### WORK TASK
Would you return all of this data exactly, leaving nothing out?

Collected data entries
(** * Springs: a mass-spring-damper simulation (C, raylib)

    Shallow embedding of the physics core of the program, in its version
    with [double] coefficients and the wind force: [mass_force_append],
    [mass_reset_forces], [mass_update], [spring_update], the [system_*]
    container operations, [system_init_grid] and one tick of the loop of
    [main]; followed by the properties of its specification.

    The C program computes on IEEE-754 numbers: [Vector2] components are
    [float] (binary32) and the coefficients ([mass], [length], [strength],
    [dampening], [dt]) are [double] (binary64).  The embedding is written
    over an interface of scalar operations ([Arith]); its instance is the
    binary floating-point arithmetic of the Standard Library's [SpecFloat]
    (round to nearest even), the arithmetic of the program.  Properties
    that do not depend on rounding are proved for every instance.

    State is passed explicitly.  A [Mass *] is an index into the mass array
    of the owning [System]; the arrays keep their fixed number of slots and
    the counts say how many are in use, as in the C structs. *)

From Stdlib Require Import ZArith NArith Bool Lia String Ascii.
From Stdlib Require Import Floats.SpecFloat.
From stdpp Require Import base list.

Local Open Scope N_scope.

(** ** Scalar arithmetic *)

(** The two floating-point types of the program. *)
Inductive ctype := c_float | c_double.

Definition prec_of (t : ctype) : Z :=
  match t with c_float => 24%Z | c_double => 53%Z end.

Definition emax_of (t : ctype) : Z :=
  match t with c_float => 128%Z | c_double => 1024%Z end.

(** The operations C applies to [float] and [double] values.  [a_cast t]
    is the conversion to type [t] and [a_of_Z t] the conversion of an
    integer ([int] or [size_t]) to type [t]. *)
Class Arith (T : Type) := {
  a_add : ctype -> T -> T -> T;
  a_sub : ctype -> T -> T -> T;
  a_mul : ctype -> T -> T -> T;
  a_div : ctype -> T -> T -> T;
  a_neg : T -> T;
  a_cast : ctype -> T -> T;
  a_of_Z : ctype -> Z -> T
}.

(** IEEE-754 binary arithmetic, round to nearest even. *)
Definition sf_cast (t : ctype) (x : spec_float) : spec_float :=
  match x with
  | S754_finite s m e => binary_round (prec_of t) (emax_of t) s m e
  | _ => x
  end.

Definition sf_of_Z (t : ctype) (z : Z) : spec_float :=
  binary_normalize (prec_of t) (emax_of t) z 0 false.

#[export] Instance binary_arith : Arith spec_float := {
  a_add t := SFadd (prec_of t) (emax_of t);
  a_sub t := SFsub (prec_of t) (emax_of t);
  a_mul t := SFmul (prec_of t) (emax_of t);
  a_div t := SFdiv (prec_of t) (emax_of t);
  a_neg := SFopp;
  a_cast := sf_cast;
  a_of_Z := sf_of_Z
}.

(** ** Program output

    The only effect of the core besides its state is [printf] of an error
    line; a computation returns its result and the lines it printed. *)

Definition Out (A : Type) : Type := (A * list string)%type.

Definition ret {A} (a : A) : Out A := (a, []).

Definition bind {A B} (m : Out A) (f : A -> Out B) : Out B :=
  let '(a, o1) := m in let '(b, o2) := f a in (b, o1 ++ o2).

Definition printf (s : string) : Out unit := (tt, [s]).

Notation "x <- c1 ;; c2" := (bind c1 (fun x => c2))
  (at level 100, c1 at next level, right associativity).
Notation "c1 ;; c2" := (bind c1 (fun _ => c2))
  (at level 100, right associativity).

(** [for (size_t i = 0; i < n; ++i) body] where the body does not change
    the bound [n]: the body runs for i = 0, 1, ..., n-1. *)
Fixpoint for_range {S : Type} (fuel : nat) (i : N)
    (body : N -> S -> Out S) (s : S) : Out S :=
  match fuel with
  | O => ret s
  | Datatypes.S fuel' => s' <- body i s ;; for_range fuel' (N.succ i) body s'
  end.

Definition for_loop {S : Type} (n : N) (body : N -> S -> Out S) (s : S) : Out S :=
  for_range (N.to_nat n) 0 body s.

(** The same loop for a body that prints nothing. *)
Fixpoint iter_range {S : Type} (fuel : nat) (i : N)
    (body : N -> S -> S) (s : S) : S :=
  match fuel with
  | O => s
  | Datatypes.S fuel' => iter_range fuel' (N.succ i) body (body i s)
  end.

Definition iter_loop {S : Type} (n : N) (body : N -> S -> S) (s : S) : S :=
  iter_range (N.to_nat n) 0 body s.

(** ** [size_t] arithmetic (64 bits, wrapping) *)

Definition SIZE_MOD : N := 2 ^ 64.

Definition size_add (a b : N) : N := (a + b) mod SIZE_MOD.
Definition size_mul (a b : N) : N := (a * b) mod SIZE_MOD.
Definition size_sub (a b : N) : N :=
  Z.to_N ((Z.of_N a - Z.of_N b) mod Z.of_N SIZE_MOD).

(** ** Constants of the program *)

Definition FORCES_CAPACITY : N := 64.
Definition SYSTEM_CAPACITY : N := 8096.

Definition newline : string := String (ascii_of_nat 10) EmptyString.

Definition ERR_FORCES : string :=
  "ERROR: Cannot append any more forces to mass" ++ newline.
Definition ERR_MASSES : string :=
  "ERROR: Cannot add more masses to the system" ++ newline.
Definition ERR_SPRINGS : string :=
  "ERROR: Cannot add more springs to the system" ++ newline.
Definition ERR_FIRST : string :=
  "ERROR: Index to first mass out of range" ++ newline.
Definition ERR_SECOND : string :=
  "ERROR: Index to second mass out of range" ++ newline.

(** ** Data model *)

(** raylib's [Vector2]: two [float] components [x] and [y]. *)
Record Vector2 (T : Type) := V2 { vx : T; vy : T }.
Arguments V2 {T} _ _.
Arguments vx {T} _.
Arguments vy {T} _.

### YOUR RESPONSE
(** * Springs: a mass-spring-damper simulation (C, raylib)

    Shallow embedding of the physics core of the program, in its version
    with [double] coefficients and the wind force: [mass_force_append],
    [mass_reset_forces], [mass_update], [spring_update], the [system_*]
    container operations, [system_init_grid] and one tick of the loop of
    [main]; followed by the properties of its specification.

    The C program computes on IEEE-754 numbers: [Vector2] components are
    [float] (binary32) and the coefficients ([mass], [length], [strength],
    [dampening], [dt]) are [double] (binary64).  The embedding is written
    over an interface of scalar operations ([Arith]); its instance is the
    binary floating-point arithmetic of the Standard Library's [SpecFloat]
    (round to nearest even), the arithmetic of the program.  Properties
    that do not depend on rounding are proved for every instance.

    State is passed explicitly.  A [Mass *] is an index into the mass array
    of the owning [System]; the arrays keep their fixed number of slots and
    the counts say how many are in use, as in the C structs. *)

From Stdlib Require Import ZArith NArith Bool Lia String Ascii.
From Stdlib Require Import Floats.SpecFloat.
From stdpp Require Import base list.

Local Open Scope N_scope.

(** ** Scalar arithmetic *)

(** The two floating-point types of the program. *)
Inductive ctype := c_float | c_double.

Definition prec_of (t : ctype) : Z :=
  match t with c_float => 24%Z | c_double => 53%Z end.

Definition emax_of (t : ctype) : Z :=
  match t with c_float => 128%Z | c_double => 1024%Z end.

(** The operations C applies to [float] and [double] values.  [a_cast t]
    is the conversion to type [t] and [a_of_Z t] the conversion of an
    integer ([int] or [size_t]) to type [t]. *)
Class Arith (T : Type) := {
  a_add : ctype -> T -> T -> T;
  a_sub : ctype -> T -> T -> T;
  a_mul : ctype -> T -> T -> T;
  a_div : ctype -> T -> T -> T;
  a_neg : T -> T;
  a_cast : ctype -> T -> T;
  a_of_Z : ctype -> Z -> T
}.

(** IEEE-754 binary arithmetic, round to nearest even. *)
Definition sf_cast (t : ctype) (x : spec_float) : spec_float :=
  match x with
  | S754_finite s m e => binary_round (prec_of t) (emax_of t) s m e
  | _ => x
  end.

Definition sf_of_Z (t : ctype) (z : Z) : spec_float :=
  binary_normalize (prec_of t) (emax_of t) z 0 false.

#[export] Instance binary_arith : Arith spec_float := {
  a_add t := SFadd (prec_of t) (emax_of t);
  a_sub t := SFsub (prec_of t) (emax_of t);
  a_mul t := SFmul (prec_of t) (emax_of t);
  a_div t := SFdiv (prec_of t) (emax_of t);
  a_neg := SFopp;
  a_cast := sf_cast;
  a_of_Z := sf_of_Z
}.

(** ** Program output

    The only effect of the core besides its state is [printf] of an error
    line; a computation returns its result and the lines it printed. *)

Definition Out (A : Type) : Type := (A * list string)%type.

Definition ret {A} (a : A) : Out A := (a, []).

Definition bind {A B} (m : Out A) (f : A -> Out B) : Out B :=
  let '(a, o1) := m in let '(b, o2) := f a in (b, o1 ++ o2).

Definition printf (s : string) : Out unit := (tt, [s]).

Notation "x <- c1 ;; c2" := (bind c1 (fun x => c2))
  (at level 100, c1 at next level, right associativity).
Notation "c1 ;; c2" := (bind c1 (fun _ => c2))
  (at level 100, right associativity).

(** [for (size_t i = 0; i < n; ++i) body] where the body does not change
    the bound [n]: the body runs for i = 0, 1, ..., n-1. *)
Fixpoint for_range {S : Type} (fuel : nat) (i : N)
    (body : N -> S -> Out S) (s : S) : Out S :=
  match fuel with
  | O => ret s
  | Datatypes.S fuel' => s' <- body i s ;; for_range fuel' (N.succ i) body s'
  end.

Definition for_loop {S : Type} (n : N) (body : N -> S -> Out S) (s : S) : Out S :=
  for_range (N.to_nat n) 0 body s.

(** The same loop for a body that prints nothing. *)
Fixpoint iter_range {S : Type} (fuel : nat) (i : N)
    (body : N -> S -> S) (s : S) : S :=
  match fuel with
  | O => s
  | Datatypes.S fuel' => iter_range fuel' (N.succ i) body (body i s)
  end.

Definition iter_loop {S : Type} (n : N) (body : N -> S -> S) (s : S) : S :=
  iter_range (N.to_nat n) 0 body s.

(** ** [size_t] arithmetic (64 bits, wrapping) *)

Definition SIZE_MOD : N := 2 ^ 64.

Definition size_add (a b : N) : N := (a + b) mod SIZE_MOD.
Definition size_mul (a b : N) : N := (a * b) mod SIZE_MOD.
Definition size_sub (a b : N) : N :=
  Z.to_N ((Z.of_N a - Z.of_N b) mod Z.of_N SIZE_MOD).

(** ** Constants of the program *)

Definition FORCES_CAPACITY : N := 64.
Definition SYSTEM_CAPACITY : N := 8096.

Definition newline : string := String (ascii_of_nat 10) EmptyString.

Definition ERR_FORCES : string :=
  "ERROR: Cannot append any more forces to mass" ++ newline.
Definition ERR_MASSES : string :=
  "ERROR: Cannot add more masses to the system" ++ newline.
Definition ERR_SPRINGS : string :=
  "ERROR: Cannot add more springs to the system" ++ newline.
Definition ERR_FIRST : string :=
  "ERROR: Index to first mass out of range" ++ newline.
Definition ERR_SECOND : string :=
  "ERROR: Index to second mass out of range" ++ newline.

(** ** Data model *)

(** raylib's [Vector2]: two [float] components [x] and [y]. *)
Record Vector2 (T : Type) := V2 { vx : T; vy : T }.
Arguments V2 {T} _ _.
Arguments vx {T} _.
Arguments vy {T} _.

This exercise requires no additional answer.